Ce péché trouve dans les déficiences de la nature humaine, soumise aux passions et au changement, une excuse et une possibilité de pardon et de repentir. II reste cependant un péché des plus graves et des plus lourds de conséquences, car il procède de la faculté humaine la plus haute et la soustrait à la lumière divine dont la transcendance exige la soumission.
En dressant l'intelligence contre l'objet de la foi, le libre-examen protestant a exalté l'orgueil de l'intelligence. En proclamant les droits absolus de la raison, la Révolution française en a fait un péché social. Les découvertes de la science, en paraissant justifier les prétentions de la raison à une domination suprême sur toutes les réalités d'ici-bas pour en exclure Dieu définitivement, en ont fait un péché quasi-irrémissible pour la masse des esprits de notre temps.

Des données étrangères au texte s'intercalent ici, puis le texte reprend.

(** C3, as stated, fails: the deposit directory has no entries, a batch
    download is still pending, and the finalize request is not rejected
    with the Empty error.  The deposit is flagged ready for finalization
    instead (and the receipt is then lost to the unbound name [uuid]). *)
Lemma finalize_request_on_empty_directory_deferred :
  Os.listdir (Location.full_path deposit0) world_pending
    = (Return [], world_pending)
  /\ Sword.deposit_edit task_status relocated pad mkstemp etree_parse
       finalize_request "deposit-1" world_pending
     <> (Return (error_response 400 no_files world_pending agent), world_pending)
  /\ (Sword.deposit_edit task_status relocated pad mkstemp etree_parse
        finalize_request "deposit-1" world_pending).1
     = Raise (NameError "uuid")
  /\ locations
       (Sword.deposit_edit task_status relocated pad mkstemp etree_parse
          finalize_request "deposit-1" world_pending).2
     = [deposit_ready; processing0].
Proof.
  split; [vm_compute; reflexivity|].
  assert ((Sword.deposit_edit task_status relocated pad mkstemp etree_parse
             finalize_request "deposit-1" world_pending).1
          = Raise (NameError "uuid")) as H by (vm_compute; reflexivity).
  split; [|split; [exact H | vm_compute; reflexivity]].
  intros Heq. rewrite Heq in H. discriminate.
Qed.

(** A batch that ends on an empty directory gives up the finalization
    silently: no error is raised or answered. *)
Example fetch_content_on_empty_directory :
  Sword._fetch_content task_status pad mkdtemp download_resource "deposit-1" []
    (with_locations [deposit_ready; processing0] world_no_files)
  = (Return tt,
     with_download_tasks
       [{| LocationDownloadTask.id := 1;
           LocationDownloadTask.location := "deposit-1";
           LocationDownloadTask.downloads_attempted := 0;
           LocationDownloadTask.downloads_completed := 0;
           LocationDownloadTask.download_completion_time := Some 100 |}]
       (with_locations [deposit_ready; processing0] world_no_files)).
Proof. vm_compute. reflexivity. Qed.

(** The finalize request on a deposit with one file and no pending
    download: the pipeline approves, the completion time is stamped. *)
Lemma finalize_rejected_iff_empty_witness :
  (Sword.in_progress_is_false finalize_request = true
   /\ META finalize_request !! "HTTP_USER_AGENT" = Some agent
   /\ Helpers.get_deposit "deposit-1" world0 = (Return (Some deposit0), world0)
   /\ Sword.deposit_downloading_status task_status "deposit-1" world0
      = (Return "complete", world0)
   /\ Os.listdir (Location.full_path deposit0) world0 = (Return ["joke.jpg"], world0))
  /\ (["joke.jpg"] <> []
      /\ Db.get_sword_server (Location.space deposit0) world0
         = (Return sword_server0, world0)
      /\ Sword._activate_transfer_and_request_approval_from_pipeline
           pad deposit0 sword_server0 world0 = (Return approval, world_approved)
      /\ approval !! "error" = None)
  /\ Sword._finalize_or_mark_for_finalization task_status pad
       finalize_request "deposit-1" world0
     = (Return (deposit_receipt "deposit-1" 200),
        with_locations
          [Location.set_deposit_completion_time 104 deposit0; processing0]
          world_approved).
Proof.
  assert (Sword.in_progress_is_false finalize_request = true) as H1 by reflexivity.
  assert (META finalize_request !! "HTTP_USER_AGENT" = Some agent) as H2
    by reflexivity.
  assert (Helpers.get_deposit "deposit-1" world0 = (Return (Some deposit0), world0))
    as H3 by reflexivity.
  assert (Sword.deposit_downloading_status task_status "deposit-1" world0
          = (Return "complete", world0)) as H4 by reflexivity.
  assert (Os.listdir (Location.full_path deposit0) world0
          = (Return ["joke.jpg"], world0)) as H5 by (vm_compute; reflexivity).
  assert (["joke.jpg"] <> []) as H6 by discriminate.
  assert (Db.get_sword_server (Location.space deposit0) world0
          = (Return sword_server0, world0)) as H7 by reflexivity.
  assert (Sword._activate_transfer_and_request_approval_from_pipeline
            pad deposit0 sword_server0 world0 = (Return approval, world_approved))
    as H8 by (vm_compute; reflexivity).
  assert (approval !! "error" = None) as H9 by reflexivity.
  split; [auto|]. split; [auto|].
  destruct (finalize_rejected_iff_empty task_status pad finalize_request
              "deposit-1" deposit0 world0 agent ["joke.jpg"] H1 H2 H3 H4 H5)
    as [_ Hproceeds].
  destruct (Hproceeds H6 sword_server0 approval world_approved H7 H8 H9)
    as [_ Hanswer].
  rewrite Hanswer. vm_compute. reflexivity.
Defined.

(** Without a User-Agent header the Empty error cannot be built. *)
Example finalize_request_without_agent_raises :
  Sword.deposit_edit task_status relocated pad mkstemp etree_parse
    finalize_request_without_agent "deposit-1" world_no_files
  = (Raise (KeyError "HTTP_USER_AGENT"), world_no_files).
Proof. vm_compute. reflexivity. Qed.

(** The finalize request on a deposit without files and without pending
    downloads is rejected with the Empty error. *)
Example finalize_request_no_files_rejected :
  Sword.deposit_edit task_status relocated pad mkstemp etree_parse
    finalize_request "deposit-1" world_no_files
  = (Return (error_response 400 no_files world_no_files agent), world_no_files).
Proof. vm_compute. reflexivity. Qed.
(** C1, as the code has it.  When the index is empty, or the time stamp
    parsed from the least index key is greater than the current time,
    [claimJob] returns nothing and leaves the queue as it is.  A job that
    [claimJob] returns was reached through the least index entry, whose
    parsed time stamp is not greater than the current time; when that key
    is the index key of the returned record's own [availableForProcessingAt]
    (a non-negative integer of at most [TIMESTAMP_PAD_LENGTH] digits), that
    [availableForProcessingAt] is at most the current time. *)
Theorem claimJob_eligibility CONFIG (now : Z) (q : Queue) :
  (queueIndex q = ∅ → claimJob CONFIG now q = (None, q))
  ∧ (∀ key value rest,
       getRange_limit1 (queueIndex q) = (key, value) :: rest →
       Js.gt (Js.parseInt (Js.slice0 (TIMESTAMP_PAD_LENGTH CONFIG) key)) now = true →
       claimJob CONFIG now q = (None, q))
  ∧ (∀ job q',
       claimJob CONFIG now q = (Some job, q') →
       ∃ key value,
         getRange_limit1 (queueIndex q) = [(key, value)]
         ∧ Js.gt (Js.parseInt (Js.slice0 (TIMESTAMP_PAD_LENGTH CONFIG) key)) now = false
         ∧ (0 ≤ availableForProcessingAt job →
            (decimal_digits (availableForProcessingAt job)
             ≤ TIMESTAMP_PAD_LENGTH CONFIG)%nat →
            key = indexKey CONFIG (availableForProcessingAt job) value →
            availableForProcessingAt job ≤ now)).
Proof.
  split; [apply claimJob_empty | split].
  - intros key value rest Hhd Hgt.
    rewrite (claimJob_head _ _ _ _ _ _ Hhd). unfold claim_entry. by rewrite Hgt.
  - intros job q' Hclaim.
    apply claimJob_Some in Hclaim as (key & value & stored & Hhd & Hgt & _ & _ & _).
    exists key, value. split; [done |]. split; [done |].
    intros Hnn Hdigits ->. rewrite indexKey_parse in Hgt by done.
    simpl in Hgt. by apply Z.ltb_ge in Hgt.
Qed.

Lemma claimJob_eligibility_witness :
  let q := (submitJob default_config 10 "Brown Pelican" empty_queue).2 in
  ∃ job q', claimJob default_config 11 q = (Some job, q')
            ∧ availableForProcessingAt job ≤ 11.
Proof.
  intros q.
  destruct (claimJob default_config 11 q) as [[job|] q'] eqn:Hclaim;
    [| by vm_compute in Hclaim].
  exists job, q'. split; [done |].
  destruct (claimJob_eligibility default_config 11 q) as (_ & _ & Hret).
  destruct (Hret job q' Hclaim) as (key & value & Hhd & _ & Hle).
  vm_compute in Hclaim. injection Hclaim as <- <-.
  vm_compute in Hhd. injection Hhd as <- <-.
  apply Hle; vm_compute; first [discriminate | lia | reflexivity].
Defined.

(** The statement of C1 as written fails: after [retryJob] on a job that
    was never claimed, the index still holds the job's old key, and
    [claimJob] hands the job out although its [availableForProcessingAt]
    lies in the future. *)
Lemma claimJob_future_job :
  ¬ (∀ now q job q',
       claimJob default_config now q = (Some job, q') →
       availableForProcessingAt job ≤ now).
Proof.
  intros Hclaim.
  pose (q := (retryJob default_config "a" 1000
                (submitJob default_config 10 "a" empty_queue).2).2).
  specialize (Hclaim 11 q
    {| id := "a"; name := "a"; createdAt := 10;
       availableForProcessingAt := 1000; retryCount := 1;
       status := processing; body := ∅ |}
    (claimJob default_config 11 q).2).
  assert (1000 ≤ 11) as Hle by (apply Hclaim; by vm_compute).
  lia.
Qed.
(** The summary has one line for each group, the number of courses of a
    line is the number of rows of the group and is never 0, and the
    numbers of all lines add up to the number of rows. *)
Theorem overall_counts (rows : list Row) :
  NoDup (map Overall.교과 (snd (Overall.overall rows)))
  /\ (forall x, In x (snd (Overall.overall rows)) ->
        Overall.건수 x
        = length (filter (fun r => Js.str_eqb (Earlier.canonGroup (교과 r))
                                     (Overall.교과 x)) rows)
        /\ (0 < Overall.건수 x)%nat)
  /\ list_sum (map Overall.건수 (snd (Overall.overall rows))) = length rows.
Proof.
  unfold Overall.overall. cbn [snd]. split; [|split].
  - rewrite map_map. cbn [Overall.교과].
    apply OverallFacts.bySubject_NoDup.
  - intros x Hx. apply in_map_iff in Hx as ([g e] & <- & Hin).
    cbn [fst snd Overall.교과 Overall.건수].
    apply JsFacts.In_get_Some in Hin; [|apply OverallFacts.bySubject_NoDup].
    pose proof (OverallFacts.bySubject_count rows g) as Hc.
    rewrite Hin in Hc. cbv zeta in Hc. simpl option_map in Hc.
    match type of Hc with context [(?n =? 0)%nat] =>
      destruct (Nat.eqb_spec n 0) as [E0|E0]; [discriminate|] end.
    injection Hc as Hc. rewrite Hc. split; [reflexivity|lia].
  - rewrite map_map. cbn [Overall.건수].
    induction rows as [|r rows IH] using rev_ind; [reflexivity|].
    rewrite OverallFacts.bySubject_snoc. cbv zeta.
    rewrite OverallFacts.count_sum_set, IH, length_app. simpl. lia.
Qed.

End OverallTheorems.

(** ** The check cell and the columns of the export *)

Module CellFacts.

Lemma flat_map_nil {A B} (f : A -> list B) (l : list A) :
  flat_map f l = [] <-> forall x, In x l -> f x = [].
Proof.
  induction l as [|a l IH]; simpl; [tauto|]. split.
  - intros E. apply app_eq_nil in E as [Ea El]. intros x [<-|Hx];
      [assumption|]. now apply IH.
  - intros H. rewrite (H a) by now left. apply IH. intros x Hx. apply H.
    now right.
Qed.
(** * Docker Management CLI: the command executor, the resource operations
      and the menu session of [main.py], embedded in Rocq.

    The program talks to three things outside itself: the operator's
    terminal ([input], [print]), the operating system ([subprocess.run],
    [os.path.exists]) and Python's exception mechanism.  The embedding makes
    all three explicit: a state record holds the lines the operator still
    has to type, the chronological log of what happened on the terminal and
    at the process boundary, and the state of the outside world; a
    computation either returns a value or raises a Python exception, and
    keeps its state in both cases. *)

From Stdlib Require Import String Ascii NArith ZArith Bool List Lia.
Import ListNotations.
Open Scope list_scope.

(* ===================================================================== *)
(** * Python text *)
(* ===================================================================== *)

(** A Python [str] is a sequence of Unicode code points. *)
Definition char := N.
Definition str := list char.

(** String literals of the source are written as UTF-8 text and decoded into
    code points ([acc] holds the bits of a multi-byte character read so far,
    [need] the number of continuation bytes still expected). *)
Fixpoint utf8 (acc : N) (need : nat) (s : string) : str :=
  match s with
  | EmptyString => []
  | String a s' =>
      let b := N_of_ascii a in
      match need with
      | O =>
          if (b <? 128)%N then b :: utf8 0 0 s'
          else if (b <? 224)%N then utf8 (b - 192) 1 s'
          else if (b <? 240)%N then utf8 (b - 224) 2 s'
          else utf8 (b - 240) 3 s'
      | S O => (acc * 64 + (b - 128))%N :: utf8 0 0 s'
      | S n => utf8 (acc * 64 + (b - 128)) n s'
      end
  end.

Definition py (s : string) : str := utf8 0 0 s.

Definition nl : str := [10%N].   (* "\n" *)
Definition tab : str := [9%N].   (* "\t" *)

(** [str.isspace] on one character: the code points CPython classifies as
    whitespace. *)
Definition isspace (c : char) : bool :=
  ((9 <=? c) && (c <=? 13) || (28 <=? c) && (c <=? 32)
   || (c =? 133) || (c =? 160) || (c =? 5760)
   || (8192 <=? c) && (c <=? 8202)
   || (c =? 8232) || (c =? 8233) || (c =? 8239) || (c =? 8287)
   || (c =? 12288))%N.

Fixpoint lstrip (s : str) : str :=
  match s with
  | [] => []
  | c :: s' => if isspace c then lstrip s' else s
  end.

Definition rstrip (s : str) : str := rev (lstrip (rev s)).

(** [s.strip()] *)
Definition strip (s : str) : str := rstrip (lstrip s).

(** [s.lower()].  Exact on the ASCII range; a character outside it is kept
    as it is.  The program only ever compares the result with ["s"], and no
    character outside ASCII has a lower-case form that is ["s"]. *)
Definition lower_char (c : char) : char :=
  if ((65 <=? c) && (c <=? 90))%N then (c + 32)%N else c.

Definition lower (s : str) : str := map lower_char s.

(** [a == b] on strings. *)
Fixpoint eqb_str (a b : str) : bool :=
  match a, b with
  | [], [] => true
  | x :: a', y :: b' => (x =? y)%N && eqb_str a' b'
  | _, _ => false
  end.

(** Truth value of a string: non-empty. *)
Definition nonempty (s : str) : bool :=
  match s with [] => false | _ :: _ => true end.

(** Truth value of an [Optional[str]]: [None] and [""] are both false. *)
Definition truthy (r : option str) : bool :=
  match r with Some s => nonempty s | None => false end.

(** ["-" * n] *)
Definition times (s : str) (n : nat) : str := concat (repeat s n).

(** [s[:n]] *)
Definition upto (n : nat) (s : str) : str := firstn n s.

Ce péché social dont les derniers fruits sont l'agnosticisme philosophique, le libéralisme politique et le laïcisme scolaire dont l'atmosphère est saturée, a pénétré dans les milieux les mieux préservés et s'y traduit par l'habitude de tout citer au tribunal du jugement propre et par la difficulté de se soumettre au simple témoignage de l'autorité. La foi devient ainsi plus exigeante de lumières distinctes et, moins soumise, elle chemine plus lentement dans l'obscur vers son objet divin. C'est cet orgueil, cause de l'apostasie des masses, qui à tant d'âmes assoiffées de lumière et de vie, refuse l'accès des sources qui pourraient apaiser leur soif ardente ; lui aussi qui arrête tant de belles intelligences, croyantes cependant, devant des obscurités divines où l'on ne pénètre que par le regard simple de la contemplation.
L'orgueil de l'intelligence trouve cependant dans le contact avec la vérité et ses mystères, dans le commerce avec les savants et les grands esprits, un remède. L'étude de la vérité révélée et les actes de foi lui sont déjà une purification.
Mais il ne sera purifié profondément que par les envahissements de la lumière elle-même, douloureuse d'abord et obscure, en attendant qu'elle produise une demi-clarté d'aurore. Dès lors, que l'âme ait été éblouie par une suspension des facultés dans les clartés de l'infini, ou qu'elle ait souffert longuement dans l'obscurité de la ténèbre divine, elle a compris que Dieu est inaccessible à l'intelligence, que ses pensées et ses desseins ne sont pas nos pensées et nos desseins, et que la plus haute connaissance que nous puissions avoir de Dieu c'est de comprendre qu'Il est au-dessus de tout savoir et de toute intelligence. Respectueuse et amoureuse devant la Réalité divine, elle n'ose plus dresser les clartés de la raison et elle se réjouit de ne rien savoir, de ne rien pouvoir, de ne rien comprendre, afin qu'appuyée sur une foi plus pure et plus ferme elle puisse pénétrer plus profondément dans l'obscurité lumineuse des mystères qui lui sont proposés.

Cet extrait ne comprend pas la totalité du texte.